→ What the task requires
What you need to produce from the material below is an exact transcription of the lines from the one with "None => r = None" through the one with "- subst optarg.", both included, and no other line.

→ Available records
Lemma vector_move opts ns p toks tail : vector (opts ++ [p]) ns toks tail ≡ₚ vector opts ns (p :: toks) tail.
Proof.
  unfold vector. apply Permutation_app_tail, Permutation_map. rewrite <- app_assoc.
  apply Permutation_app_head. cbn. by apply Permutation_middle.
Qed.

Lemma after_vector opts ns p toks tail num took x :
  w_argv (after opts ns p toks tail num took x) ≡ₚ vector opts ns (p :: toks) tail.
Proof. destruct took, toks; cbn; try done. apply vector_move. Qed.

(** [detached]: the argument is the next element of the vector, if there is one. *)
Lemma handle_spec opts ns p toks tail num x o param optarg short (detached : bool) :
  num_ok num (p :: toks) tail -> separate (p :: toks) ->
  (forall d, o = Some d -> (d < length es)%nat) ->
  (if detached then optarg = head toks else exists s, optarg = Some (mkPtr (p_obj p) s)) ->
  let r := handle act cfg usage (at_ opts ns (p :: toks) tail num x) (have_more num) (default (length es) o) param optarg short in
  match target es o with
  | None => r = Some (inr (at_ opts ns (p :: toks) tail num x, short))
  | Some d =>
      match visit act cfg usage x d param optarg with
      | None => r = None
      | Some (None, x) => failed (vector opts ns (p :: toks) tail) x r
      | Some (Some true, x) =>
          r = Some (inr (after opts ns p toks tail num (detached && bool_decide (is_Some (head toks))) x, false))
      | Some (Some false, x) => r = Some (inr (at_ opts ns (p :: toks) tail num x, short))
      end
  end.
Proof.
  intros Hn Hsep Ho Harg r. subst r. unfold handle. rewrite descriptor_of_spec by done.
  destruct (target es o) as [d|] eqn:Ed; [|done].
  unfold visit. destruct (usage !! d) as [desc|]; [|done].
  change (w_chk (at_ opts ns (p :: toks) tail num x)) with x.1.
  destruct (check_arg desc x.1 _ _) as [[status s]|]; [|done].
  set (w := mkW _ _ _ _ s _).
  assert (w = at_ opts ns (p :: toks) tail num (s, x.2)) as -> by done.
  destruct status.
  - change (w_act _) with x.2. unfold init. cbn [next_ prev_ o_desc o_name o_namelen].
    destruct (perform act x.2 _) as [[[] a]|]; [done| |done].
    eexists; split_and!; [done..|reflexivity].
  - assert ((match optarg with
      | None => Some false
      | Some q => if have_more num
          then let! n := w_argv (at_ opts ns (p :: toks) tail num (s, x.2)) !! S (length opts + length ns) in
               Some (bool_decide (n = Some q))
          else Some false
      end) = Some (detached && bool_decide (is_Some (head toks)))) as Hs.
    { pose proof (next_arg_spec opts ns p toks tail num (s, x.2) Hn) as Hna. unfold next_arg in Hna.
      cbn [w_args at_] in Hna.
      destruct detached.
      - subst optarg. destruct (head toks) as [q|] eqn:Eq; [|done].
        destruct (have_more num); [|done]. rewrite Hna. rewrite !bool_decide_true by (done || by eexists). done.
      - destruct Harg as [str ->]. destruct (have_more num); [|done]. rewrite Hna.
        rewrite bool_decide_false; [done|]. by apply not_next. }
    change (w_args (at_ opts ns (p :: toks) tail num (s, x.2))) with (length opts + length ns)%nat.
    rewrite Hs. clear Hs.
    set (took := detached && _).
    assert ((if took then shift_advance (at_ opts ns (p :: toks) tail num (s, x.2))
             else Some (at_ opts ns (p :: toks) tail num (s, x.2)))
            = Some (after opts ns p toks tail num took (s, x.2))) as ->.
    { destruct took eqn:Et; [|done]. rewrite shift_advance_spec. unfold took in Et. destruct toks; [|done].
      rewrite andb_comm in Et. done. }
    assert (w_act (after opts ns p toks tail num took (s, x.2)) = x.2) as -> by (by destruct took, toks).
    destruct (perform act x.2 _) as [[[] a]|]; [| |done].
    + f_equal. f_equal. f_equal. by destruct took, toks.
    + eexists; split_and!; [done|by destruct took, toks|done|]. rewrite <- (after_vector _ _ _ _ _ num took (s, x.2)). done.
  - change (w_act _) with x.2. unfold init. cbn [next_ prev_ o_desc o_name o_namelen].
    destruct (perform act x.2 _) as [[[] a]|]; [done| |done].
    eexists; split_and!; [done..|reflexivity].
  - eexists; split_and!; [done..|reflexivity].
Qed.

→ Reply to the task
      | None => r = None
      | Some (None, x) => failed (vector opts ns (p :: toks) tail) x r
      | Some (Some true, x) =>
          r = Some (inr (after opts ns p toks tail num (detached && bool_decide (is_Some (head toks))) x, false))
      | Some (Some false, x) => r = Some (inr (at_ opts ns (p :: toks) tail num x, short))
      end
  end.
Proof.
  intros Hn Hsep Ho Harg r. subst r. unfold handle. rewrite descriptor_of_spec by done.
  destruct (target es o) as [d|] eqn:Ed; [|done].
  unfold visit. destruct (usage !! d) as [desc|]; [|done].
  change (w_chk (at_ opts ns (p :: toks) tail num x)) with x.1.
  destruct (check_arg desc x.1 _ _) as [[status s]|]; [|done].
  set (w := mkW _ _ _ _ s _).
  assert (w = at_ opts ns (p :: toks) tail num (s, x.2)) as -> by done.
  destruct status.
  - change (w_act _) with x.2. unfold init. cbn [next_ prev_ o_desc o_name o_namelen].
    destruct (perform act x.2 _) as [[[] a]|]; [done| |done].
    eexists; split_and!; [done..|reflexivity].
  - assert ((match optarg with
      | None => Some false
      | Some q => if have_more num
          then let! n := w_argv (at_ opts ns (p :: toks) tail num (s, x.2)) !! S (length opts + length ns) in
               Some (bool_decide (n = Some q))
          else Some false
      end) = Some (detached && bool_decide (is_Some (head toks)))) as Hs.
    { pose proof (next_arg_spec opts ns p toks tail num (s, x.2) Hn) as Hna. unfold next_arg in Hna.
      cbn [w_args at_] in Hna.
      destruct detached.
      - subst optarg. destruct (head toks) as [q|] eqn:Eq; [|done].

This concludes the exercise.